Rhizoxin is an antitumor drug prepared from the fungus Rhizopus chinensis. It is an inhibitor of microtubule assembly and a potent competitive inhibitor of the binding of tubulin of ansamitocin P-3, a maytansine analogue. Rhizoxin also weakly inhibits vinblastine binding to tubulin. We have previously found that maytansine and vinblastine differ strikingly from each other in many ways, including their effects on tubulin sulfhydryl groups and on tubulin decay.
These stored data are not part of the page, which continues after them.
(** What a rejected promise carries: an [Error] with its [message], or
    any other thrown value. *)
Inductive thrown : Type :=
| ErrorObject (message : string)
| OtherValue.

(** The settlement of a promise. *)
Inductive outcome (A : Type) : Type :=
| Resolved (a : A)
| Rejected (e : thrown).
Arguments Resolved {A} a.
Arguments Rejected {A} e.

(** [kind: "wav" | "midi"] *)
Inductive Kind : Type := wav | midi.

Definition kind_str (kind : Kind) : string :=
  match kind with wav => "wav" | midi => "midi" end.

(** JavaScript truthiness of a [string | null] value: [null] and the empty
    string are falsy. *)
Definition truthy (v : option string) : bool :=
  match v with
  | Some (String _ _) => true
  | _ => false
  end.

(** [e instanceof Error ? e.message : "Generation failed"] *)
Definition failure_message (e : thrown) : string :=
  match e with
  | ErrorObject message => message
  | OtherValue => "Generation failed"
  end.

(** ** Observable effects *)

(** What a handler does to the outside world, in the order it does it. *)
Inductive effect : Type :=
| NetJSON (endpoint : string) (body : payload)
| NetBlob (endpoint : string) (body : payload)
| UrlCreated (url : string) (b : Blob)
| UrlRevoked (url : string)
| Download (href : string) (filename : string).

(** ** Handler programs *)

Inductive Prog (St A : Type) : Type :=
| Ret (a : A)
| Throw (e : thrown)
| Modify (f : St → St) (k : Prog St A)
| CreateObjectURL (b : Blob) (k : string → Prog St A)
| RevokeObjectURL (url : string) (k : Prog St A)
| AnchorClick (href filename : string) (k : Prog St A)
| PostJSON (endpoint : string) (body : payload) (k : outcome AbcResponse → Prog St A)
| PostBlob (endpoint : string) (body : payload) (k : outcome Blob → Prog St A).
Arguments Ret {St A} a.
Arguments Throw {St A} e.
Arguments Modify {St A} f k.
Arguments CreateObjectURL {St A} b k.
Arguments RevokeObjectURL {St A} url k.
Arguments AnchorClick {St A} href filename k.
Arguments PostJSON {St A} endpoint body k.
Arguments PostBlob {St A} endpoint body k.

Fixpoint bind {St A B : Type} (p : Prog St A) (f : A → Prog St B) : Prog St B :=
  match p with
  | Ret a => f a
  | Throw e => Throw e
  | Modify g k => Modify g (bind k f)
  | CreateObjectURL b k => CreateObjectURL b (λ u, bind (k u) f)
  | RevokeObjectURL u k => RevokeObjectURL u (bind k f)
  | AnchorClick h n k => AnchorClick h n (bind k f)
  | PostJSON ep body k => PostJSON ep body (λ r, bind (k r) f)
  | PostBlob ep body k => PostBlob ep body (λ r, bind (k r) f)
  end.

#[global] Instance prog_ret {St : Type} : MRet (Prog St) := λ A a, Ret a.
#[global] Instance prog_bind {St : Type} : MBind (Prog St) := λ A B f p, bind p f.

(** [try { p } catch (e) { h e }] *)
Fixpoint try_catch {St A : Type} (p : Prog St A) (h : thrown → Prog St A) : Prog St A :=
  match p with
  | Ret a => Ret a
  | Throw e => h e
  | Modify g k => Modify g (try_catch k h)
  | CreateObjectURL b k => CreateObjectURL b (λ u, try_catch (k u) h)
  | RevokeObjectURL u k => RevokeObjectURL u (try_catch k h)
  | AnchorClick l n k => AnchorClick l n (try_catch k h)
  | PostJSON ep body k => PostJSON ep body (λ r, try_catch (k r) h)
  | PostBlob ep body k => PostBlob ep body (λ r, try_catch (k r) h)
  end.

(** [try { p } finally { f }]: [f] runs on both exits and the exit of [p]
    stands, unless [f] itself throws. *)
Fixpoint finally {St A : Type} (p : Prog St A) (f : Prog St unit) : Prog St A :=
  match p with
  | Ret a => bind f (λ _, Ret a)
  | Throw e => bind f (λ _, Throw e)
  | Modify g k => Modify g (finally k f)
  | CreateObjectURL b k => CreateObjectURL b (λ u, finally (k u) f)
  | RevokeObjectURL u k => RevokeObjectURL u (finally k f)
  | AnchorClick l n k => AnchorClick l n (finally k f)
  | PostJSON ep body k => PostJSON ep body (λ r, finally (k r) f)
  | PostBlob ep body k => PostBlob ep body (λ r, finally (k r) f)
  end.

(** [await] of a promise: its value, or its rejection rethrown. *)
Definition await {St A : Type} (r : outcome A) : Prog St A :=
  match r with
  | Resolved a => Ret a
  | Rejected e => Throw e
  end.

Definition modify {St : Type} (f : St → St) : Prog St unit := Modify f (Ret tt).
Definition postJSON {St : Type} (endpoint : string) (body : payload) : Prog St AbcResponse :=
  PostJSON endpoint body await.
Definition postBlob {St : Type} (endpoint : string) (body : payload) : Prog St Blob :=
  PostBlob endpoint body await.
Definition createObjectURL {St : Type} (b : Blob) : Prog St string :=
  CreateObjectURL b Ret.
Definition revokeObjectURL {St : Type} (url : string) : Prog St unit :=
  RevokeObjectURL url (Ret tt).

(** [downloadBlob(blob, filename)]: an anchor whose [href] is a fresh
    object URL and whose [download] attribute is [filename] is added to the
    document, clicked and removed, and the URL is revoked. *)
Definition downloadBlob {St : Type} (blob : Blob) (filename : string) : Prog St unit :=
  url ← createObjectURL blob;
  AnchorClick url filename (Ret tt);;
  revokeObjectURL url.

(** ** The browser and the component around a handler *)

(** The [n]-th object URL the browser hands out.  Object URLs are
    [blob:...] strings, never empty and never handed out twice. *)
Definition blob_url (n : nat) : string := "blob:" +:+ pretty n.

Record World (St : Type) : Type := mkWorld {
  ui : St;                        (* the component state *)
  urls : gmap string Blob;       (* the live object URLs *)
  next_url : nat;                (* object URLs handed out so far *)
  log : list effect              (* effects so far, oldest first *)
}.
Arguments mkWorld {St} ui urls next_url log.
Arguments ui {St} w.
Arguments urls {St} w.
Arguments next_url {St} w.
Arguments log {St} w.

Definition set_ui {St : Type} (f : St → St) (w : World St) : World St :=
  mkWorld (f (ui w)) (urls w) (next_url w) (log w).
Definition emit {St : Type} (e : effect) (w : World St) : World St :=
  mkWorld (ui w) (urls w) (next_url w) (log w ++ [e]).
Definition alloc_url {St : Type} (b : Blob) (w : World St) : World St :=
  let u := blob_url (next_url w) in
  mkWorld (ui w) (<[u := b]> (urls w)) (S (next_url w)) (log w ++ [UrlCreated u b]).
Definition revoke_url {St : Type} (u : string) (w : World St) : World St :=
  mkWorld (ui w) (delete u (urls w)) (next_url w) (log w ++ [UrlRevoked u]).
Since the structure of rhizoxin is very different from that of vinblastine and only slightly resembles that of maytansine, we decided to compare its interaction with tubulin with those of the other two drugs, using systems which discriminate between the effects of the latter two drugs. We found that rhizoxin acts like maytansine in that it completely prevents formation of an intrachain cross-link in beta-tubulin by N,N'-ethylenebis(iodoacetamide), whereas vinblastine only partially inhibits this. Half-maximal inhibition of formation of this cross-link was observed at 2.5 microM rhizoxin. We found previously that the rate of binding of tubulin to the fluorescent probe bis(8-anilinonaphthalene 1-sulfonate) is a good indicator of tubulin decay and that vinblastine strongly inhibits this, whereas maytansine has no effect. We here report that rhizoxin acts like maytansine in that it has no effect on decay. Thus, despite the fact that its resemblance to maytansine is small, rhizoxin appears to interact with tubulin in very much the same way as does maytansine.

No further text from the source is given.